Task details
In the entries that follow, the lines from the one with "dispatch run b64 type d = Some (None, d') →" through the one with "(λ s, if decide" are the ones to write out, exactly and with both ends included. Nothing else should appear.

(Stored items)
= Beginning of Section =

(* ===== verification/InProcessRuns.v ===== *)
(** * InProcessRuns: the runs that the controller executes itself

    Composes Controller.v with the in-process dispatcher
    (inprocess/dispatcher.go) and the two runners that its executors are: the
    single-run worker of tf-block-runner (singlerunworker.go) and the manual
    runner (manual/run.go). What a goroutine of the dispatcher gets is the run
    that was claimed, decrypted, and it is executed as that run. *)

From S2P Require Import Prelude GoPath Base64 Trace Hcl VarsFile Status MeshDtos MeshAuth MeshClient TfConfig ManualConfig ManualRun Run RunM Example Frame TfVars TfBinaries TfRun Dtos RunApi StatusUpdate Worker SingleRun Crypto Decryption ControllerConfig Registration ControllerApi Controller Metrics InProcess Kubernetes EndToEnd Cluster.

(** The configuration of the manual runner: the credentials are the run's. *)
Definition inprocessManualConfig (runnerUuid apiUrl : string) : ManualConfig.Config :=
  ManualConfig.mkConfig runnerUuid apiUrl "" "" "" "".

(** Tofu's installation directory is made, and the two configurations are
    those of the executors. *)
Definition NewDispatcher (mkdirAll : string → option error) (runnerUuid apiUrl : string)
    : result (TfRunnerConfig * ManualConfig.Config * InProcess) :=
  let AppConfig := inprocessTfConfig runnerUuid apiUrl in
  match NewTfBin mkdirAll (TfInstallDir AppConfig) with
  | Err err => Err err
  | Ok _ => Ok (AppConfig, inprocessManualConfig runnerUuid apiUrl, NewInProcess)
  end.

(** [build.Dispatchers] of a binary built with the tag, after [init]. *)
Definition Dispatchers (mkdirAll : string → option error) (AppConfig : ControllerConfig)
    : gmap string (result (TfRunnerConfig * ManualConfig.Config * InProcess)) :=
  {[ "inprocess" := NewDispatcher mkdirAll (cc_Uuid AppConfig) (capi_Url (cc_Api AppConfig)) ]}.

(** ** What the manual runner reads *)

(** An input that [parseRun] reads: all but numbers are as they were. *)
Definition keptInput (input input' : BuildingBlockInputSpecDTO) : Prop :=
  input' = mkInput (input_Key input) (input_Value input') (input_Type input) (input_IsSensitive input) (input_Env input) ∧
  match input_Value input with
  | anyNil | anyBool _ | anyStr _ => input_Value input' = input_Value input
  | _ => True
  end.

Definition readAs (dto run : RunDetailsDTO) : Prop :=
  run = set_run_secrets (run_Inputs run) (run_Implementation run) dto ∧
  Forall2 keptInput (run_Inputs dto) (run_Inputs run).

(** Documented behaviour of the two JSON packages: of a run that
    [json.Marshal] wrote, with texts that JSON can carry, [parseRun] makes the
    same run, numbers aside, unless it refuses it. *)
Class ManualJsonLaws (json : DecryptionJson) (manual : ManualJson) : Prop :=
  manual_reads src dto inputs raw text run :
    dj_ParseRunDetails json src = Ok dto → Forall2 rewritten (run_Inputs dto) inputs →
    dj_MarshalRun json (set_run_secrets inputs raw dto) = Ok text → mj_parseRun manual text = Ok run →
    readAs (set_run_secrets inputs raw dto) run.

(** ** From the controller to a goroutine *)

Lemma ToRunnerType_terraform type : ToRunnerType type = RunnerTypeTerraform → type = ImplTypeTerraform.
Proof. unfold ToRunnerType. by repeat case_decide. Qed.

Lemma executors_spec type ex :
  executors !! ToRunnerType type = Some ex →
  match ex with ExecuteTerraform => type = ImplTypeTerraform | ExecuteManual => True end.
Proof.
  intros H. destruct ex; [|done]. apply ToRunnerType_terraform. unfold executors in H.
  apply lookup_insert_Some in H as [[<- _]|[_ H]]; [done|].
  apply lookup_singleton_Some in H as [_ ?]. done.
Qed.

Section InProcessRuns.
Context (AppConfig : ControllerConfig) (lib : CryptoLib) (json : DecryptionJson) (crypto : MeshCertBasedCrypto).
Context `{!JsonLaws json} {A : Type} `{ControllerRunApi A} `{!ControllerRunApiLaws (dj_ParseRunDetails json) A}.
(* the Terraform runner: its host, its libraries and its API *)
Context (tfEnv : Env) (hcl : HclLib).
Context {B : Type} `{RunApi B} `{!RunApiLaws B} (Retry : RetryOp) (fmtDuration : Z → string) (newRunApi : B).
(* the manual runner *)
Context (meta : ClientMetadata) (manual : ManualJson) `{!ManualJsonLaws json manual}.

#[local] Abbreviation tfConfig := (inprocessTfConfig (cc_Uuid AppConfig) (capi_Url (cc_Api AppConfig))).
#[local] Abbreviation manualConfig := (inprocessManualConfig (cc_Uuid AppConfig) (capi_Url (cc_Api AppConfig))).

(** The manual runner ends well exactly when the claimed run [dto] is reported
    at its links with its token, its outputs being the decrypted inputs. *)
Definition manuallyExecutedAs (dto : RunDetailsDTO) (runJson : string) : Prop :=
  ∃ inputs, Forall2 (InputRevealed lib crypto) (run_Inputs dto) inputs ∧
    ∀ env env', ExecuteRunJson meta manual manualConfig env env' runJson = None ↔
      ∃ run, mj_parseRun manual runJson = Ok run ∧ Forall2 keptInput inputs (run_Inputs run) ∧
        reportedAt meta manual manualConfig env env' (run_Links dto) (spec_RunToken (run_Spec dto)) (run_Inputs run).

Definition executedAs (dto : RunDetailsDTO) (ex : Executor) (runJson : string) : Prop :=
  match ex with
  | ExecuteTerraform =>
      executesAs lib json crypto tfEnv hcl tfConfig (TfInstallDir tfConfig) Retry fmtDuration newRunApi dto runJson
  | ExecuteManual => manuallyExecutedAs dto runJson
  end.

Lemma decrypted_manual b64 src decrypted dto runJson :
  DecodeString b64 = Ok src → dj_ParseRunDetails json src = Ok dto → Textual lib json crypto dto →
  decryptRunDetails lib json crypto b64 = Some (Ok decrypted) → DecodeString decrypted = Ok runJson →
  manuallyExecutedAs dto runJson.
Proof.
  intros Hsrc Hdto Htext (bytes & dto0 & inputs & type & raw & text & Hb & Hp & Hin & _ & _ & Hm & ->)%decryptRunDetails_Ok.
  assert (bytes = src) as -> by congruence. assert (dto0 = dto) as -> by congruence.
  rewrite decode_encode. intros [= <-]. exists inputs. split; [done|]. intros env env'.
  unfold ExecuteRunJson. destruct (mj_parseRun manual text) as [run|e] eqn:Hrun; [|split; [done|by intros (? & ? & _)]].
  destruct (manual_reads src dto inputs raw text run) as [Hr Hk]; [done|by eapply revealed_rewritten|done..|].
  rewrite ExecuteRun_None.
  assert (run_Links run = run_Links dto) as -> by (by rewrite Hr).
  assert (spec_RunToken (run_Spec run) = spec_RunToken (run_Spec dto)) as -> by (by rewrite Hr).
  split; [intros Hrep; by exists run|by intros (run' & [= <-] & _ & ?)].
Qed.

(** A dispatch starts one goroutine, which may have gone on by the time the
    controller looks again. *)
Lemma dispatch_goroutine (run : RunDetailsDTO) (b64 type : string) (d d' : LiveInProcess) :
  dispatch run b64 type d = Some (None, d') →
  ∃ ex runJson s, executors !! type = Some ex ∧ DecodeString b64 = Ok runJson ∧
    ip_runs s = ip_runs (li_state d) ++ [((run_Uuid run, ex, runJson), Executing)] ∧ rtc ip_step s (li_state d').
Proof.
  intros Hd. assert ((ip_Dispatch run b64 type (li_state d)).1 = None ∧
    rtc ip_step (ip_Dispatch run b64 type (li_state d)).2 (li_state d')) as [Hok Hsteps].
  { unfold dispatch in Hd. cbn [LiveInProcess_Dispatcher] in Hd. injection Hd as Herr <-. split; [exact Herr|apply li_steps]. }
  clear Hd. unfold ip_Dispatch in *. destruct (executors !! type) as [ex|]; [|done].
  destruct (DecodeString b64) as [runJson|]; [|done]. exists ex, runJson. eexists. repeat split; [|exact Hsteps]. done.
Qed.

End InProcessRuns.

(** ** A manual run in the controller *)

Definition manualDto (region : string) : RunDetailsDTO :=
  mkRunDetails "v1" "meshBuildingBlockRun" "run-1"
    (mkRunSpec 1 "APPLY" (mkBB "bb-1" (mkBBDetails "Block" "ws" "p" ""
         [mkInput "region" (anyStr region) DATA_TYPE_STRING true false] []))
       (mkDefinition "def-1" (mkDefinitionDetails "owner" 1 "{}")) "token" None)
    "IN_PROGRESS" exampleLinks.

(** A JSON in which just the sealed run and the revealed one have texts. *)
Definition manualRuns : DecryptionJson :=
  let no {X Y} := λ _ : X, Err (errNew "unused") : result Y in
  mkDecryptionJson
    (λ s, if decide (s = "sealed run") then Ok (manualDto (sealed "eu"))
          else if decide (s = "run") then Ok (manualDto "eu") else Err (errNew "JSON"))
    (λ d, match run_Inputs d with
          | [mkInput _ (anyStr v) _ _ _] => if decide (v = "eu") then Ok "run" else Err (errNew "JSON")
          | _ => Err (errNew "JSON")
          end)
    (λ _, Ok ImplTypeManual) no no no no no no no no.

#[export] Instance manualRuns_laws : JsonLaws manualRuns.
Proof. by split. Qed.

Definition manualReader : ManualJson :=
  mkManualJson (dj_ParseRunDetails manualRuns) (dj_ParseRunDetails manualRuns) (λ _, Ok "{}") (λ _, Ok "{}").

Lemma keptInput_refl input : keptInput input input.
Proof. split; [by destruct input|by case_match]. Qed.

Lemma manualRuns_parse src dto :
  dj_ParseRunDetails manualRuns src = Ok dto → ∃ region, dto = manualDto region.
Proof. simpl. repeat case_decide; intros; simplify_eq; eauto. Qed.

#[export] Instance manualReader_laws : ManualJsonLaws manualRuns manualReader.
Proof.
  intros src dto inputs raw text run (region & ->)%manualRuns_parse Hr Hm Hp.
  change (run_Inputs (manualDto region)) with [mkInput "region" (anyStr region) DATA_TYPE_STRING true false] in Hr.
  apply Forall2_cons_inv_l in Hr as (input & rest & Hr & ->%Forall2_nil_inv_l & ->).
  assert (∃ v, input = mkInput "region" (anyStr v) DATA_TYPE_STRING true false) as [v ->]
    by (destruct Hr as [->|(v & _ & ->)]; by eexists).
  simpl in Hm. case_decide as Hv; [subst v|done]. injection Hm as <-.
  simpl in Hp. injection Hp as <-. split; [done|]. by repeat constructor.
Qed.

(** meshStack with the sealed run. *)
Inductive SealedManual := sealedManual.
#[export] Instance SealedManual_Api : ControllerRunApi SealedManual := {|
  ctl_FetchRunDetails _ s := (Ok (EncodeToString "sealed run", manualDto (sealed "eu")), s);
  ctl_RegisterSource _ s := (None, s);
  ctl_UpdateRunStatus _ _ _ _ s := (None, s);
|}.
#[export] Instance SealedManual_Laws : ControllerRunApiLaws (dj_ParseRunDetails manualRuns) SealedManual.
Proof.
  intros postfix a b64 dto a' Hf. injection Hf as <- <-. exists "sealed run". split; vm_compute; reflexivity.
Qed.

Lemma manualRuns_textual : Textual exampleCrypto manualRuns exampleHolder (manualDto (sealed "eu")).
Proof.
  split; [|done]. intros input secret plain Hin Hs Hr. apply list_elem_of_singleton in Hin as ->.
  vm_compute in Hs. injection Hs as <-. vm_compute in Hr. by injection Hr as <-.
Qed.

Definition idle : LiveInProcess := mkLiveInProcess NewInProcess 0 (λ _ d, d) eq_refl (λ _ d, rtc_refl _ d).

= End of Section =

Problem solution
  dispatch run b64 type d = Some (None, d') →
  ∃ ex runJson s, executors !! type = Some ex ∧ DecodeString b64 = Ok runJson ∧
    ip_runs s = ip_runs (li_state d) ++ [((run_Uuid run, ex, runJson), Executing)] ∧ rtc ip_step s (li_state d').
Proof.
  intros Hd. assert ((ip_Dispatch run b64 type (li_state d)).1 = None ∧
    rtc ip_step (ip_Dispatch run b64 type (li_state d)).2 (li_state d')) as [Hok Hsteps].
  { unfold dispatch in Hd. cbn [LiveInProcess_Dispatcher] in Hd. injection Hd as Herr <-. split; [exact Herr|apply li_steps]. }
  clear Hd. unfold ip_Dispatch in *. destruct (executors !! type) as [ex|]; [|done].
  destruct (DecodeString b64) as [runJson|]; [|done]. exists ex, runJson. eexists. repeat split; [|exact Hsteps]. done.
Qed.

End InProcessRuns.

(** ** A manual run in the controller *)

Definition manualDto (region : string) : RunDetailsDTO :=
  mkRunDetails "v1" "meshBuildingBlockRun" "run-1"
    (mkRunSpec 1 "APPLY" (mkBB "bb-1" (mkBBDetails "Block" "ws" "p" ""
         [mkInput "region" (anyStr region) DATA_TYPE_STRING true false] []))
       (mkDefinition "def-1" (mkDefinitionDetails "owner" 1 "{}")) "token" None)
    "IN_PROGRESS" exampleLinks.

(** A JSON in which just the sealed run and the revealed one have texts. *)
Definition manualRuns : DecryptionJson :=
  let no {X Y} := λ _ : X, Err (errNew "unused") : result Y in
  mkDecryptionJson
    (λ s, if decide (s = "sealed run") then Ok (manualDto (sealed "eu"))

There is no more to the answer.